- Problem details -
Given the entries that follow, write out exactly the lines starting at the one containing "Lemma exhausted_and_drained_completes (m" and ending at the one containing "completion_reported c = true", both ends included, and only those.

Collected data entries
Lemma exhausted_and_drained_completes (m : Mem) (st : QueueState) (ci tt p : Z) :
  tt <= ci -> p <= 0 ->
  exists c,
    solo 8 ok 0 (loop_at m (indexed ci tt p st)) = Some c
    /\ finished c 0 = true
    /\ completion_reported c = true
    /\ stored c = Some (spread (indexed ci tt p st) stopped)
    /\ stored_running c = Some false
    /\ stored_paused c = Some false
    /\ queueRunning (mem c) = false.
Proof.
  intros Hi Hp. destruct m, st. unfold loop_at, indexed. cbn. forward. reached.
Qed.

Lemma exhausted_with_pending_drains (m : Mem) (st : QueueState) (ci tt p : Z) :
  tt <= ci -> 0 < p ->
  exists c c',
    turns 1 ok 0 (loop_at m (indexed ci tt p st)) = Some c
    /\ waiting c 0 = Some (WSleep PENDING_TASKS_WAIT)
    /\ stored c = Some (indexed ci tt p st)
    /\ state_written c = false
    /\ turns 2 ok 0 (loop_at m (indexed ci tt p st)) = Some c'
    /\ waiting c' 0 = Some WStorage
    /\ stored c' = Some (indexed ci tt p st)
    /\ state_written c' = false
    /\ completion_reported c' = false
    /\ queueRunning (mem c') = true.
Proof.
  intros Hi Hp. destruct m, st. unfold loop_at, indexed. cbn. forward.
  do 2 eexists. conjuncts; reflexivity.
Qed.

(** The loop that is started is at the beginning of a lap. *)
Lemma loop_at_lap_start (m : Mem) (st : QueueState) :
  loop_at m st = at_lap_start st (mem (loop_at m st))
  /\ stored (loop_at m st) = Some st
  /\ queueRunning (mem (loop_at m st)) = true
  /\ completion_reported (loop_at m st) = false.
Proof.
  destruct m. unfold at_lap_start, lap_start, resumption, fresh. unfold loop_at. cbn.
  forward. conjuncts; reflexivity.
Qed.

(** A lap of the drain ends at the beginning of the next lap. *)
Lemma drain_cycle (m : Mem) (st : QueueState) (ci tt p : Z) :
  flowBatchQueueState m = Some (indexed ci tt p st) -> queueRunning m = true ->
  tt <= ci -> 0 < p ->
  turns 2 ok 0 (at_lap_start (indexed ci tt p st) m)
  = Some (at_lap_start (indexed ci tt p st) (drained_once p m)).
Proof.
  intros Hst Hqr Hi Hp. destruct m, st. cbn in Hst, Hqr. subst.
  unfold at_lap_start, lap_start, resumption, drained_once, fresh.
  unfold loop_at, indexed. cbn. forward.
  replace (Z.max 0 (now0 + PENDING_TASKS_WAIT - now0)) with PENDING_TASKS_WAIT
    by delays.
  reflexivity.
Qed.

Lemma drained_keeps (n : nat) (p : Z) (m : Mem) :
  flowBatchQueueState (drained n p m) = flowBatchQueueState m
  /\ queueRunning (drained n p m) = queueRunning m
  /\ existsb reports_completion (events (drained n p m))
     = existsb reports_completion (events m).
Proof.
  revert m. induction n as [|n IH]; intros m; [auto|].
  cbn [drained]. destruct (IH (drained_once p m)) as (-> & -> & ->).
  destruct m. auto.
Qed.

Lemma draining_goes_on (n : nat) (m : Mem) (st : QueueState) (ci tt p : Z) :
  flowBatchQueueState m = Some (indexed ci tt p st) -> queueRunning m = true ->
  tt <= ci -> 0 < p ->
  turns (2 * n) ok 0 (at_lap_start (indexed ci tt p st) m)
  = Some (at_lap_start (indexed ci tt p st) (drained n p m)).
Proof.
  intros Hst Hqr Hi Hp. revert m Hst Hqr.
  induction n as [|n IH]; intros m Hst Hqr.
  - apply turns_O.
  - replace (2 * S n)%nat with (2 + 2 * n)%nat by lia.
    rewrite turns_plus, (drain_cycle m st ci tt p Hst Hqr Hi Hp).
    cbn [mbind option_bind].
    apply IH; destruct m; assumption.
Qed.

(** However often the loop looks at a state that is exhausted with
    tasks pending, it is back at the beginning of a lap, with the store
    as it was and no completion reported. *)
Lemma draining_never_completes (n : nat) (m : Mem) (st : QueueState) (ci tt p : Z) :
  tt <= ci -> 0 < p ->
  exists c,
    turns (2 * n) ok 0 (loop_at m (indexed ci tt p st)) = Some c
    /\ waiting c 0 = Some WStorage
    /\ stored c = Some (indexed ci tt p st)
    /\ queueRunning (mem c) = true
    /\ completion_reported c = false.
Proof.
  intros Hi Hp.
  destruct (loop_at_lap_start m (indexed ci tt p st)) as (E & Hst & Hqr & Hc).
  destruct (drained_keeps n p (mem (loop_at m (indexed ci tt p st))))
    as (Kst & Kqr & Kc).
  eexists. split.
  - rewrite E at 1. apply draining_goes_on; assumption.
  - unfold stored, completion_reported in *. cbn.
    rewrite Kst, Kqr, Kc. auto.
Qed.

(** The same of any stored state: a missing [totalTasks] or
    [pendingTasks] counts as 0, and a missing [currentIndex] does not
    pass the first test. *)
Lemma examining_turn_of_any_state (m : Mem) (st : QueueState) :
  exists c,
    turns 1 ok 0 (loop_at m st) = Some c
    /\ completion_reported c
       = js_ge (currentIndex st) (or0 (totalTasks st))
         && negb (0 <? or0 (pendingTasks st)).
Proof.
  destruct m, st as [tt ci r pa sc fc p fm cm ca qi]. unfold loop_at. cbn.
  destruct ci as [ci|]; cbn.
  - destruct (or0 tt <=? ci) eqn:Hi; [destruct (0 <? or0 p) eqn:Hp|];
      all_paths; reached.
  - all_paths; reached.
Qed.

==

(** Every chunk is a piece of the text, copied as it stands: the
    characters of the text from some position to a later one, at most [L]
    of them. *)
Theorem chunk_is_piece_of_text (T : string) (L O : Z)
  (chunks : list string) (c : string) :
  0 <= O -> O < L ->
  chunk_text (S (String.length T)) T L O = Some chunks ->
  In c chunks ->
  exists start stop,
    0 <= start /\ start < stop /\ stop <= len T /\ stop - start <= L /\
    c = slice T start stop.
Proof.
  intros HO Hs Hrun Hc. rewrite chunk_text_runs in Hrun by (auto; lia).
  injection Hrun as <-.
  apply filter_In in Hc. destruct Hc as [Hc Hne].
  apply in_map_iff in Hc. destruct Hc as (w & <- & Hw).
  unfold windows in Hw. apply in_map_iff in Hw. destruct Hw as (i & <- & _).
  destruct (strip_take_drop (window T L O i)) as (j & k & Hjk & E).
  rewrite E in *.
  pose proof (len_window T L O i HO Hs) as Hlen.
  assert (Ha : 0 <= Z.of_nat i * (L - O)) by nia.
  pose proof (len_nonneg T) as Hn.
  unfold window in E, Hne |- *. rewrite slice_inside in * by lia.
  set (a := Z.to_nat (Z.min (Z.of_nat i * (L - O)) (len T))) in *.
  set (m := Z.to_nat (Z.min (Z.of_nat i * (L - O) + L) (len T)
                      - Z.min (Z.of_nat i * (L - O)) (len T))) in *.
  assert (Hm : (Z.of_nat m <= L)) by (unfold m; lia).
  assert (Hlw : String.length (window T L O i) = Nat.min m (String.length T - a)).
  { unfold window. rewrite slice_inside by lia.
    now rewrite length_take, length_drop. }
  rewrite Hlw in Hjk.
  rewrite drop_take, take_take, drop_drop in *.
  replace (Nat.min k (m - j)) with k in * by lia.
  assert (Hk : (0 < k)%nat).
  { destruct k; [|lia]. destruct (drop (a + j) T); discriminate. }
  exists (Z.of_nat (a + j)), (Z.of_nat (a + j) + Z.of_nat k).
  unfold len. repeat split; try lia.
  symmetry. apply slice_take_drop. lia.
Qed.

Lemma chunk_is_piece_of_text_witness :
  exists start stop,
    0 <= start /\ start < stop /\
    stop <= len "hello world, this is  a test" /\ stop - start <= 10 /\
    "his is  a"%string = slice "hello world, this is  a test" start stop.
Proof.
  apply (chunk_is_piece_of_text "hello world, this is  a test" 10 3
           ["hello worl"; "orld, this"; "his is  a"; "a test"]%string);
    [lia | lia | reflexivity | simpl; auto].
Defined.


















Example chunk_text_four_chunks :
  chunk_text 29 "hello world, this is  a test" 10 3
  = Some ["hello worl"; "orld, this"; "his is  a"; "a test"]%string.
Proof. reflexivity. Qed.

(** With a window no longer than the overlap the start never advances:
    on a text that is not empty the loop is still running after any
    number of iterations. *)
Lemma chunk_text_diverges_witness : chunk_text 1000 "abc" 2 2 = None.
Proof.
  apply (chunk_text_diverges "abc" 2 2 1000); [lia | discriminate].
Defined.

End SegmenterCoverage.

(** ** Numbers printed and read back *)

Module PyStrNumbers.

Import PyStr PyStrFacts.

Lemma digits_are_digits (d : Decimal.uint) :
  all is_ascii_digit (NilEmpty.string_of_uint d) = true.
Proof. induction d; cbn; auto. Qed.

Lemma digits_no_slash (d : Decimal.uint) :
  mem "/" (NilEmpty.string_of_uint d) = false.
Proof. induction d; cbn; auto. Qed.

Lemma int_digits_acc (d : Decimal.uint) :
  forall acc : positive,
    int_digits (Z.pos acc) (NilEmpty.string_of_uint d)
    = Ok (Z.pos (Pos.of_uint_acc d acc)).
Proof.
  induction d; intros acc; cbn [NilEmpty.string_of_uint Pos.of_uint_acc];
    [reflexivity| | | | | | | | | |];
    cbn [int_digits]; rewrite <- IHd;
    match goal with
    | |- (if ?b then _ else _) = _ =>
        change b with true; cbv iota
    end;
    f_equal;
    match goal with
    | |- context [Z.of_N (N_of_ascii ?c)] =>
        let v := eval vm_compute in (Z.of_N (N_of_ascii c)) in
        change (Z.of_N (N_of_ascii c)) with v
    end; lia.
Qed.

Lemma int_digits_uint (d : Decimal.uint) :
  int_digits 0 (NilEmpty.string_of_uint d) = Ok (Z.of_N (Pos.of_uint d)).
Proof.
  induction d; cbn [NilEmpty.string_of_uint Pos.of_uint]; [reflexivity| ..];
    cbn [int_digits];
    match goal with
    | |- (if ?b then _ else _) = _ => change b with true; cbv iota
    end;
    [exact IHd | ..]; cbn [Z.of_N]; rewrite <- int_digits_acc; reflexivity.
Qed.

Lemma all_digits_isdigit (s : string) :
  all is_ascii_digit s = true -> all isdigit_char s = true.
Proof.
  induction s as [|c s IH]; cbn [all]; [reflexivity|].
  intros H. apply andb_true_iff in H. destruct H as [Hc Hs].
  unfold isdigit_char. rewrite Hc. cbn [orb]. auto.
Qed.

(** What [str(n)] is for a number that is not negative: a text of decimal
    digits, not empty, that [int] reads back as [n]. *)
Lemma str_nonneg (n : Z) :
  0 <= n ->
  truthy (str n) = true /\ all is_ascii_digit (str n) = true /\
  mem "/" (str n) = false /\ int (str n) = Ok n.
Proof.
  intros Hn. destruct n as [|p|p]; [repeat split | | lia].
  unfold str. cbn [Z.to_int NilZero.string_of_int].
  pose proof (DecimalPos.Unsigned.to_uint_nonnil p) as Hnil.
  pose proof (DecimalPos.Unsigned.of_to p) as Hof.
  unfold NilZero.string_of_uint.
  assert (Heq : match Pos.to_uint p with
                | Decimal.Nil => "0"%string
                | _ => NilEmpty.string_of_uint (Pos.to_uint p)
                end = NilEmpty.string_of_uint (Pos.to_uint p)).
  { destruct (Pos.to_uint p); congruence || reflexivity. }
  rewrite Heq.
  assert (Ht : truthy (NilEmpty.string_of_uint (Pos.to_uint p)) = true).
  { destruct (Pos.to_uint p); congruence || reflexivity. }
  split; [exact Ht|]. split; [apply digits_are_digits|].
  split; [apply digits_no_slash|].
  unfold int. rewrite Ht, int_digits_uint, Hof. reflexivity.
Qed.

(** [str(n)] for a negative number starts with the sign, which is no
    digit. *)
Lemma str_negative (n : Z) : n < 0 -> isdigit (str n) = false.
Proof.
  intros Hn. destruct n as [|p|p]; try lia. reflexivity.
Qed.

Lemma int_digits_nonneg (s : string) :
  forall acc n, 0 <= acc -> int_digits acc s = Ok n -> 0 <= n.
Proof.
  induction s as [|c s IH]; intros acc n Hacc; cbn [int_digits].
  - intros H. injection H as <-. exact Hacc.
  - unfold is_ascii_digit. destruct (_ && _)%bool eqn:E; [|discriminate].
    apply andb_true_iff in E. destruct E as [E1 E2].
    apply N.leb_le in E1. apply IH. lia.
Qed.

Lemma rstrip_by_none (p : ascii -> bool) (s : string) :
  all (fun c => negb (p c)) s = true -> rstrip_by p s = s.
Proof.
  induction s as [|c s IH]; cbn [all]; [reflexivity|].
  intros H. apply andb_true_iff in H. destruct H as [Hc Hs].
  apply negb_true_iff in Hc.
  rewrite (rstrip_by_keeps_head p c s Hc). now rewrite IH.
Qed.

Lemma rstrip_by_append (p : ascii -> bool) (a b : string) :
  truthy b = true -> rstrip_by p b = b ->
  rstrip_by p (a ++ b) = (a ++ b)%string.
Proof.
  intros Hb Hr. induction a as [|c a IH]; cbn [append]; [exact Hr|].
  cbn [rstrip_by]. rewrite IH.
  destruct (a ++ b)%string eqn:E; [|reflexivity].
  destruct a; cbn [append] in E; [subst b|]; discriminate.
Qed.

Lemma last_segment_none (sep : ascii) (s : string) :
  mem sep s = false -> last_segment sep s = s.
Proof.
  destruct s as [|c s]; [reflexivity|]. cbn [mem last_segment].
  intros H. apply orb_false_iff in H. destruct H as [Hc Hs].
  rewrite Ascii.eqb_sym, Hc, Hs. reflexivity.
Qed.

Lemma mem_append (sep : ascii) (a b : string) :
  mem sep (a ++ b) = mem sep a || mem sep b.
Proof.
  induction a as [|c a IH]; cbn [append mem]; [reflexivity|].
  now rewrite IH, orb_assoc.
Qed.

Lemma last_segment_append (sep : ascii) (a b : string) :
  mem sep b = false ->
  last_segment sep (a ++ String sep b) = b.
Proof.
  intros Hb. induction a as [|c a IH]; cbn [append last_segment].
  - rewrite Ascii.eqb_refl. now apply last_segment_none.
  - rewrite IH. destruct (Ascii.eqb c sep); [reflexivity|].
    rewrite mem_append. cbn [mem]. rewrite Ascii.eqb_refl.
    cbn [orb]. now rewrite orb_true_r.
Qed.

- The answer -
Lemma exhausted_and_drained_completes (m : Mem) (st : QueueState) (ci tt p : Z) :
  tt <= ci -> p <= 0 ->
  exists c,
    solo 8 ok 0 (loop_at m (indexed ci tt p st)) = Some c
    /\ finished c 0 = true
    /\ completion_reported c = true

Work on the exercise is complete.